The manner in which the portions or proportions vary over time may be selected in a number of manners, which are described below. In one manner, the audio sub signals may be thought of as virtual loudspeaker transducers each outputting sound corresponding to that particular signal. One or more of the real loudspeaker transducers then output a portion of the sound from the virtual loudspeaker transducer depending on where the virtual loudspeaker transducer is positioned, and potentially how it is directed, compared to the real loudspeaker transducers. This type of abstraction is also seen in standard stereo set-ups where the position of a virtual sound generator, such as a string section in a classical orchestra, may be positioned away from the real loudspeaker transducers of the stereo set-up and yet be represented by sound sounding as if it comes from this virtual position.

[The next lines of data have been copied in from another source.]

(** New identifiers are new, a process starts with a terminal of its size, and a random
    token is found. *)
Record env_ok env d : Prop := {
  env_terminal : store (Daemon.registry d) !! Surroundings.terminal_id env = None;
  env_session : sessions (Daemon.registry d) !! Surroundings.session_id env = None;
  env_spawn command directory size : valid_size size →
    Surroundings.spawn env command directory size ⇓? (λ process, screen_born size (Spawned.state process));
  env_token id t : store (Daemon.registry d) !! id = Some t →
    is_Some (pick_token (Surroundings.tokens env) (SessionTerminal.attachments t)) }.

Lemma env_spawned env d k command directory size : env_ok env d → (k < u64_MAX)%N → valid_size size →
  Surroundings.spawn env command directory size ⇓? (λ process, screen_ok k (Spawned.state process)).
Proof.
  intros He Hk Hv. pose proof (env_spawn _ _ He command directory size Hv) as Hs.
  destruct (Surroundings.spawn _ _ _ _); [|done..]. simpl in *. by eapply screen_born_ok.
Qed.

(** What is the same of a terminal in a later registry: it is there, and managed when it was *)
Definition persists r r' : Prop :=
  ∀ id t, store r !! id = Some t → ∃ t', store r' !! id = Some t' ∧ SessionTerminal.managed t' = SessionTerminal.managed t.

(** An operation of the registry that is safe in the way of the last part; [new] are the
    terminals it may create. *)
Definition tame (new : string → Prop) {E A} (m : action St E A) : Prop :=
  ∀ T D, (∀ id t t', SessionTerminal.managed t' = SessionTerminal.managed t →
      SessionTerminal.attachments t' = SessionTerminal.attachments t → T id t → T id t') →
    (∀ id t l a, peers_from peer_ok (SessionTerminal.attachments t) a → T id t → T id (SessionTerminal.set_attachments l a t)) →
    (∀ is_managed name id sid vid now state pty, new id → T id (new_terminal is_managed name id sid vid now state pty)) →
    safe T D (λ _, True) (λ _, True) m.

Definition fresh (new : string → Prop) r : Prop := ∀ id, new id → store r !! id = None.
Definition none : string → Prop := λ _, False.
Lemma fresh_none r : fresh none r.
Proof. by intros id []. Qed.

Lemma tame_persists new {E A} (m : action St E A) r : tame new m → fresh new r → persists r (m r).2.
Proof.
  intros Hm Hnew id t Ht.
  destruct (Hm (λ i t', i = id → SessionTerminal.managed t' = SessionTerminal.managed t) (λ i, i = id)) with r as [[Ht1 Ht2 _ _] _].
  - intros i t1 t2 Em _ HT Hi. rewrite Em. auto.
  - intros i t1 l a _ HT. exact HT.
  - intros ? ? i ? ? ? ? ? Hi ->. apply Hnew in Hi. congruence.
  - split; try done; [|by intros i ->]. intros i t1 Hi ->. congruence.
  - destruct (Ht2 id eq_refl) as [t' Ht']. exists t'. split; [done|]. by apply (Ht1 id).
Qed.

Lemma tame_peers new {E A} (m : action St E A) r : tame new m →
  (∀ id t, store r !! id = Some t → peers_ok id t) → ∀ id t, store (m r).2 !! id = Some t → peers_ok id t.
Proof.
  intros Hm Hr. destruct (Hm peers_ok (λ _, False)) with r as [[Ht1 _ _ _] _]; [..|exact Ht1].
  - intros id t t' _ Ea HT. unfold peers_ok. by rewrite Ea.
  - intros id t l a Ha HT token record Hrec. destruct (Ha _ _ Hrec) as [(token' & record' & Hr' & ->)|?]; [|done]. by eapply HT.
  - intros. by apply map_Forall_empty.
  - by split.
Qed.

(** A tame operation that keeps the registry's invariant keeps the daemon sound. *)
Lemma hwp_tame new {E A} (m : action St E A) k k' d (Q : E + A → _ → Prop) :
  sound k d → tame new m → fresh new (Daemon.registry d) →
  wp m (Daemon.registry d) (λ a r, Inv k' r ∧ (sound k' (set_registry r d) → Q (inr a) (set_registry r d)))
     (λ r, Inv k' r ∧ (sound k' (set_registry r d) → ∀ e, Q (inl e) (set_registry r d))) →
  hwp (registry_op m) d Q.
Proof.
  intros [HI Hp Hm] Ht Hnew Hw. apply hwp_op.
  pose proof (tame_persists new m (Daemon.registry d) Ht Hnew) as Hper. pose proof (tame_peers new m _ Ht Hp) as Hpe. unfold wp in *.
  destruct (m (Daemon.registry d)) as [[a|e|] r']; cbn in *; [| |done].
  all: destruct Hw as [HI' HQ]; intros; apply HQ; split; try done; cbn.
  all: intros key id (t & Hid & Hmg)%Hm; destruct (Hper id t Hid) as (t' & ? & ?); exists t'; split; [done|congruence].
Qed.

(** ** The operations a handler calls *)

Lemma run_inv k q r : Inv (k + 3) r → (k + 3 < u64_MAX)%N → admissible (k + 3) q r →
  wp (run q) r (λ _ r', Inv k r') (λ r', Inv k r').
Proof.
  intros HI Hle Ha. eapply wp_mono; [apply wp_run; [done|lia|done]| |].
  - intros [] r' (m & [] & _). done.
  - intros r' [Hl|(_ & m & [] & _)]; [|done]. destruct (undoes q); by destruct Hl.
Qed.

Lemma wp_unserved {E A} (m : action St E A) r (P : SessionRegistry.t St → Prop) :
  wp (served m) r (λ _ r', P r') P → wp m r (λ _ r', P r') P.
Proof. unfold wp, served, mapping, mbind, action_bind. by destruct (m r) as [[a|e|] r']. Qed.

Lemma hwp_run {E A} (m : action St E A) q k d (Q : E + A → _ → Prop) :
  sound (k + 3) d → (k + 3 < u64_MAX)%N → admissible (k + 3) q (Daemon.registry d) → run q = served m → tame none m →
  (∀ x d', sound k d' → Q x d') → hwp (registry_op m) d Q.
Proof.
  intros Hs Hle Ha Er Ht HQ. eapply (hwp_tame none m (k + 3) k d Q Hs Ht (fresh_none _)).
  assert (wp m (Daemon.registry d) (λ _ r', Inv k r') (λ r', Inv k r')) as Hw.
  { apply wp_unserved. rewrite <- Er. apply run_inv; [apply Hs|done|done]. }
  eapply wp_mono; [exact Hw| |]; cbn; eauto.
Qed.

(** Reading changes nothing. *)
Lemma hwp_reading {E A} (m : action St E A) d (Q : E + A → _ → Prop) :
  wp m (Daemon.registry d) (λ a r, r = Daemon.registry d ∧ Q (inr a) d) (λ r, r = Daemon.registry d ∧ ∀ e, Q (inl e) d) →
  hwp (registry_op m) d Q.
Proof.
  intros Hw. apply hwp_op. eapply wp_mono; [exact Hw| |]; cbn.
  - intros a r [-> HQ]. by destruct d.
  - intros r [-> HQ] e. by destruct d.
Qed.

Ltac tame := intros T D HT1 HT2 HT3.

Lemma tame_quiet {E A} (m : action St E A) :
  (∀ T D, (∀ id t t', kept t t' → T id t → T id t') → safe T D (λ _, True) (λ _, True) m) → tame none m.
Proof. intros Hm. tame. apply Hm. intros id t t' K. apply HT1; [apply (kept_managed _ _ K)|apply (kept_attachments _ _ K)]. Qed.

Lemma tame_reading {E A} (f : SessionRegistry.t St → outcome E A) : tame none (reading f).
Proof. tame. apply safe_reading. Qed.

Lemma hwp_resolve selector k d Q : sound k d → (∀ x, Q x d) → hwp (registry_op (resolve selector)) d Q.
Proof. intros [HI _ _] HQ. apply hwp_reading. eapply wp_resolve; [exact HI|naive_solver..]. Qed.

Lemma hwp_view selector k d Q : sound k d → (∀ x, Q x d) → hwp (registry_op (session_view selector)) d Q.
Proof.
  intros [HI _ _] HQ. apply hwp_reading. unfold session_view. apply wp_reading.
  pose proof (view_info_total (Daemon.registry d) selector (Inv_laid _ _ HI)) as Hv.
  destruct (view_info _ _); [naive_solver..|done].
Qed.

Lemma sound_kill ids k d : sound k d → sound k (set_killed ids d).
Proof. by intros []. Qed.
Lemma sound_draining x k d : sound k d → sound k (set_draining x d).
Proof. by intros []. Qed.
Lemma sound_cancelled x k d : sound k d → sound k (set_cancelled x d).
Proof. by intros []. Qed.
Lemma sound_ever x k d : sound k d → sound k (set_ever_had_session x d).
Proof. by intros []. Qed.
Lemma sound_typed x k d : sound k d → sound k (set_typed x d).
Proof. by intros []. Qed.
Lemma sound_forget k d : sound k d → sound k (set_managed ∅ d).
Proof. by intros []. Qed.

Lemma hwp_kill env id k d Q : sound k d → (∀ x d', sound k d' → Daemon.managed d' = Daemon.managed d → Q x d') →
  hwp (kill_terminal env id) d Q.
Proof. intros Hs HQ. unfold hwp, kill_terminal. destruct (Surroundings.kill env id) as [e|[]]; apply HQ; first [done|by apply sound_kill]. Qed.

Lemma hwp_kills env ids k d Q : sound k d → (∀ x d', sound k d' → Q x d') → hwp (kill_terminals env ids) d Q.
Proof.
  intros Hs HQ. revert d Hs. induction ids as [|id ids IH]; intros d Hs; cbn [kill_terminals]; [apply hwp_ret; auto|].
  apply hwp_bind. eapply hwp_kill; [exact Hs|]. intros [e|[]] d' Hs' _; [apply hwp_ret; auto|auto].
Qed.

(** ** Creating *)

Lemma ok_bind {E A B} (m : action St E A) (f : A → action St E B) (P : B → SessionRegistry.t St → Prop) :
  (∀ a r b r', f a r = (Ok b, r') → P b r') → ∀ r b r', (m ≫= f) r = (Ok b, r') → P b r'.
Proof. intros Hf r b r'. unfold mbind, action_bind. destruct (m r) as [[a|e|] r1]; [apply Hf|done..]. Qed.

(** The terminal created is the one in the store. *)
Lemma created_stored requested placement is_managed id sid vid now spawned r t r' :
  create_terminal requested placement is_managed id sid vid now spawned r = (Ok t, r') → store r' !! id = Some t.
Proof.
  revert r t r'. unfold create_terminal. apply ok_bind. intros _. apply ok_bind. intros name. apply ok_bind. intros a.
  assert (∀ r t r', reading (E := SessionManagerError) (λ r, shared r id) r = (Ok t, r') → store r' !! id = Some t) as Hr.
  { intros r t r'. unfold reading, shared. destruct (store r !! id) eqn:E; [|done]. cbn. intros [= <- <-]. done. }
  destruct a as [[error|[]]|e|]; [done|exact Hr|by apply ok_bind|exact Hr].
Qed.

Lemma hwp_create requested placement is_managed id sid vid now spawned k d Q :
  sound (k + 3) d → (k + 3 < u64_MAX)%N → store (Daemon.registry d) !! id = None → sessions (Daemon.registry d) !! sid = None →
  (spawned ⇓? λ process, screen_ok (k + 3) (Spawned.state process)) →
  (∀ x d', sound k d' → Daemon.managed d' = Daemon.managed d →
     match x with
     | inr t => store (Daemon.registry d') !! SessionTerminal.id t = Some t ∧ SessionTerminal.managed t = is_managed
     | inl _ => True
     end → Q x d') →
  hwp (creating (create_terminal requested placement is_managed id sid vid now spawned)) d Q.
Proof.
  intros Hs Hle Hid Hsid Hsp HQ. unfold creating. apply hwp_bind.
  assert (tame (λ i, i = id) (create_terminal requested placement is_managed id sid vid now spawned)) as Ht.
  { tame. apply (safe_create _ _ _ _ HT1); [done..|]. intros. by apply HT3. }
  eapply (hwp_tame (λ i, i = id) _ (k + 3) k); [exact Hs|exact Ht|by intros ? ->|].
  pose proof (created_stored requested placement is_managed id sid vid now spawned (Daemon.registry d)) as Hst.
  assert (∀ t, store (create_terminal requested placement is_managed id sid vid now spawned (Daemon.registry d)).2 !! id = Some t →
    SessionTerminal.managed t = is_managed) as Hm.
  { intros t Ht'. destruct (safe_create (λ i t', i = id → SessionTerminal.managed t' = is_managed) (λ _, False) (λ _, True) (λ _, True))
      with requested placement is_managed id sid vid now spawned (Daemon.registry d) as [[Hall _ _ _] _]; try done.
    - intros i t1 t2 Em _ HT Hi. rewrite Em. auto.
    - split; try done. intros i t1 Hi ->. congruence.
    - by apply (Hall id). }
  assert (wp (create_terminal requested placement is_managed id sid vid now spawned) (Daemon.registry d)
            (λ _ r', Inv k r') (λ r', Inv k r')) as Hi.
  { apply wp_unserved, (run_inv k (Create requested placement is_managed id sid vid now spawned)); [apply Hs|done|done]. }
  unfold wp in *. destruct (create_terminal _ _ _ _ _ _ _ _ _) as [[t|e|] r']; cbn in Hm; [| |done].
  - split; [done|]. intros Hs'. apply hwp_bind, hwp_ret, hwp_ret. specialize (Hst t r' eq_refl).
    apply HQ; [by apply sound_ever|done|]. cbn. destruct (inv_store _ _ Hi id t Hst) as [-> _]. auto.
  - split; [done|]. intros Hs' e'. apply hwp_ret. by apply HQ.
Qed.

(** ** Reading before creating *)

Lemma hwp_creating_after {A} (f : SessionRegistry.t St → outcome SessionManagerError A) g d Q :
  match f (Daemon.registry d) with Ok a => hwp (creating (g a)) d Q | Err e => Q (inl e) d | Panic => False end →
  hwp (creating (reading f ≫= g)) d Q.
Proof.
  unfold hwp, creating, registry_op, reading, mbind, handler_bind, action_bind.
  destruct (f _) as [a|e|]; cbn; [done| |done]. by destruct d.
Qed.

Lemma resolve_Ok selector r t r' : resolve selector r = (Ok t, r') → r' = r ∧ ∃ id, listed r id = Some t.
Proof.
  unfold resolve, reading. destruct (listed r selector) as [t'|] eqn:El; [intros [= <- <-]; eauto|].
  destruct (root r selector) as [s|e|]; cbn; [|done..].
  destruct (map_err _ _) as [id|e|]; cbn; [|done..]. destruct (listed r id) eqn:E; cbn; [|done]. intros [= <- <-]. eauto.
Qed.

Thus, the portion of an audio sub signal provided in an electronic sub signal may be determined by a correlation in a desired position, and potentially direction, of the virtual loudspeaker transducer corresponding to the audio sub signal and the position, and potentially direction, of the real loudspeaker transducers. The closer the position, and the more aligned the direction if relevant, the larger a portion of the audio sub signal may be seen in the electric sub signal of that loudspeaker transducer.
The determination may be made, for example, by simulating the positions of the real loudspeaker transducers and the virtual loudspeaker transducers on a geometrical shape, such as a sphere, where the real loudspeaker transducers have fixed positions but the virtual loudspeaker transducers are allowed to move over the shape. Then, the portion of the audio signal of a virtual loudspeaker transducer in an electrical signal for a real loudspeaker transducer may be determined based on the distance between the pertaining virtual loudspeaker transducer and the virtual real loudspeaker transducer.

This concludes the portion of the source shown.